▸ What to do:
From the entries that follow, gather each line holding the word "HTTPError".

(Saved entries)
╔══
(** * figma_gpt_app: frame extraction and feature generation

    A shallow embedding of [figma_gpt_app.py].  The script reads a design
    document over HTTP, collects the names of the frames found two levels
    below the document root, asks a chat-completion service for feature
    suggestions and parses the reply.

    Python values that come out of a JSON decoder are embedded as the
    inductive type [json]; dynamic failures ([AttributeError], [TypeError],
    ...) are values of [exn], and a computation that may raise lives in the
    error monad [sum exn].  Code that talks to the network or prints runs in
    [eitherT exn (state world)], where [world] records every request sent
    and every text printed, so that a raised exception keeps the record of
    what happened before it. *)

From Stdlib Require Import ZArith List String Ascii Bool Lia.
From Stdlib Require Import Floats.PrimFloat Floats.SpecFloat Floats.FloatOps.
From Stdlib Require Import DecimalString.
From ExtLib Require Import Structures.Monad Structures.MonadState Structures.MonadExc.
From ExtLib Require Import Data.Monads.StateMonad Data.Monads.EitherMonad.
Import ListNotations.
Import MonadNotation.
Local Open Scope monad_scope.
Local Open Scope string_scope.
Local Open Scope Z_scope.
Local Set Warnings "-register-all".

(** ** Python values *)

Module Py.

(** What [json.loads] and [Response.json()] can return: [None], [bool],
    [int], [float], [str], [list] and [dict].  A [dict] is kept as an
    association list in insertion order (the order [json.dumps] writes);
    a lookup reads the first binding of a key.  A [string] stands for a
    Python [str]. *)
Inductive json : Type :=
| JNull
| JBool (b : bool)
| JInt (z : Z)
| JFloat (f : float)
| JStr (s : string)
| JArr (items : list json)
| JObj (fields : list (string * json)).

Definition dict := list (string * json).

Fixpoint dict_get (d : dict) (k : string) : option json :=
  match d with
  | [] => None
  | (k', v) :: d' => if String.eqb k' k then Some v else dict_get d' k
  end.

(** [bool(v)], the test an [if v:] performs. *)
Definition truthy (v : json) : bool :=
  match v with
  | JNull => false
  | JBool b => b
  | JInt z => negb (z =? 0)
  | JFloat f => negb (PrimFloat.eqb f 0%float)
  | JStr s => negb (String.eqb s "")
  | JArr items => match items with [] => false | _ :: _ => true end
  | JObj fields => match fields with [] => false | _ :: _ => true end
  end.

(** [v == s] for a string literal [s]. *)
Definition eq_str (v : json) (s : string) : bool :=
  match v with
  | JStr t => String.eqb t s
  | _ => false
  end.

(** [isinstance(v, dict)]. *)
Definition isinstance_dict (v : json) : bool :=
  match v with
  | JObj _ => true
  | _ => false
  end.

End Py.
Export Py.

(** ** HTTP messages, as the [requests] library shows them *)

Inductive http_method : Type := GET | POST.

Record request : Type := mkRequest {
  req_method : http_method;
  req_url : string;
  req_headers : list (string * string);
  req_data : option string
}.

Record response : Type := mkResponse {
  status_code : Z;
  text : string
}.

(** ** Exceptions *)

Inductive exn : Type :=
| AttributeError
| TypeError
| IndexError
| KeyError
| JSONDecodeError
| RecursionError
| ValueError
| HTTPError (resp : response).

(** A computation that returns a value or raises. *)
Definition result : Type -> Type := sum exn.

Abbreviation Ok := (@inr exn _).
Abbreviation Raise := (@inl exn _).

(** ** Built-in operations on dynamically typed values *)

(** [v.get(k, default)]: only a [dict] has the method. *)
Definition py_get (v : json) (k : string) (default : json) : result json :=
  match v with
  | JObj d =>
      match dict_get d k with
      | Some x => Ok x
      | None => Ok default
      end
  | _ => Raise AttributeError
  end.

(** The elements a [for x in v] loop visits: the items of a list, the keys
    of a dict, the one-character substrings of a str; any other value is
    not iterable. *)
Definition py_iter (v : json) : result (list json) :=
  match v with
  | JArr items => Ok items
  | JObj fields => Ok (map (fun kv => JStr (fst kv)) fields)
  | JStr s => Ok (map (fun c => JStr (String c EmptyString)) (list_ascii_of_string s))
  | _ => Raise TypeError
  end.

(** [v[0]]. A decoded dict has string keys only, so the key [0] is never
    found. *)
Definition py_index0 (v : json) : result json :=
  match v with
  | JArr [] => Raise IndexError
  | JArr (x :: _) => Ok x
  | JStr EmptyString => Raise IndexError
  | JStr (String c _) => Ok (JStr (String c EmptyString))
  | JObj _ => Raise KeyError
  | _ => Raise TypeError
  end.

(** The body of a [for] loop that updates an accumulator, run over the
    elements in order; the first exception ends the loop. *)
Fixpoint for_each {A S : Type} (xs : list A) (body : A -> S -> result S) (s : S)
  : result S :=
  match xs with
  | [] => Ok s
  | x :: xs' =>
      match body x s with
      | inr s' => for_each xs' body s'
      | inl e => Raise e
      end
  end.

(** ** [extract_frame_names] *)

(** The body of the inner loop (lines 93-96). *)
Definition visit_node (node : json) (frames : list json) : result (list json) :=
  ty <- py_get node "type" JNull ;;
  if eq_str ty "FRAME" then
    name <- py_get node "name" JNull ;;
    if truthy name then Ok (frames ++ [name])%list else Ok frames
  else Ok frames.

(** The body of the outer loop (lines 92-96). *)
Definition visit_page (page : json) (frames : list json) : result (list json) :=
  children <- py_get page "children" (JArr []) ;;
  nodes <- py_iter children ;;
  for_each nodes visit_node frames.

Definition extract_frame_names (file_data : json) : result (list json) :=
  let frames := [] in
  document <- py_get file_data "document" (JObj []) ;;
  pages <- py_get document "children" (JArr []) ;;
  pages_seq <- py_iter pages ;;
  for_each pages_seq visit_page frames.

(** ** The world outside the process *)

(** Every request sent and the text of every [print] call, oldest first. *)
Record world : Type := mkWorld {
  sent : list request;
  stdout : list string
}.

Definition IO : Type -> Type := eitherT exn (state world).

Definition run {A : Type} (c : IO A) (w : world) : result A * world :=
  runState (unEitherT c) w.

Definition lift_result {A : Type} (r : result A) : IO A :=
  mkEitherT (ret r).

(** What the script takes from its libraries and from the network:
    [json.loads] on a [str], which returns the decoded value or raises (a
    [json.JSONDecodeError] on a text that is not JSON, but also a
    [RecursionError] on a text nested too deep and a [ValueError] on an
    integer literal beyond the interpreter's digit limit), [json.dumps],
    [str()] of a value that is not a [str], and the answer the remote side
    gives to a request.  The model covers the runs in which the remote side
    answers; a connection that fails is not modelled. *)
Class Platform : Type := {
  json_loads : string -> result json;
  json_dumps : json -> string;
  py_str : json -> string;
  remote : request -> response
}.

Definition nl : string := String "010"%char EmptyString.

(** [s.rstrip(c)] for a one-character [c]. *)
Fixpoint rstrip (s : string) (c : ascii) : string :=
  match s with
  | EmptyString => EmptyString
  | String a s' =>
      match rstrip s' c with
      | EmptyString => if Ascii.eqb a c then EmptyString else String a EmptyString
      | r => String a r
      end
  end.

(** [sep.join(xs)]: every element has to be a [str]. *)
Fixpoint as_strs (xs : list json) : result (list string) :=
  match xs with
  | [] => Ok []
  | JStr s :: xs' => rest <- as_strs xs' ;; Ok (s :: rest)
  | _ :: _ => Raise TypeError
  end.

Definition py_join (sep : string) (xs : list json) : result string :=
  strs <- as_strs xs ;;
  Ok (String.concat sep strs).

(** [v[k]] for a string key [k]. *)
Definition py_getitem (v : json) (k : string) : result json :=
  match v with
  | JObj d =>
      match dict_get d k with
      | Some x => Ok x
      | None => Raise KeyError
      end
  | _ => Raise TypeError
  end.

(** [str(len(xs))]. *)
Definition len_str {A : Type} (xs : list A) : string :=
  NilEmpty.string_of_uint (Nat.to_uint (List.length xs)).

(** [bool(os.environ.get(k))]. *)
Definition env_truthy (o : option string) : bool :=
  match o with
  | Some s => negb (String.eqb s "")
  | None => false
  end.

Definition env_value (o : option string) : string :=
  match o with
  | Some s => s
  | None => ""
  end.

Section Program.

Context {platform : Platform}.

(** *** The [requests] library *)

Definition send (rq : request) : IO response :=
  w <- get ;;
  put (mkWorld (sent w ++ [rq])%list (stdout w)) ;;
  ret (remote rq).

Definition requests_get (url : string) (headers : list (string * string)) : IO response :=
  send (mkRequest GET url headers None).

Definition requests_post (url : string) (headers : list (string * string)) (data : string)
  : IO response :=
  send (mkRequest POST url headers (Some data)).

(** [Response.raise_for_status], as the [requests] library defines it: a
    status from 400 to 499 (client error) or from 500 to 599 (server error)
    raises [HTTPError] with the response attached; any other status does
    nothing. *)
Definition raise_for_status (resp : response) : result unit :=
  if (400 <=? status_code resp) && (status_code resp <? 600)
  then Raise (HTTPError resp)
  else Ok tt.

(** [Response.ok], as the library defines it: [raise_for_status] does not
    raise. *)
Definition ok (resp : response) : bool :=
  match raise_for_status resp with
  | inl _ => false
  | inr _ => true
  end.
╚══
▸ Reply:
| HTTPError (resp : response).
    raises [HTTPError] with the response attached; any other status does
  then Raise (HTTPError resp)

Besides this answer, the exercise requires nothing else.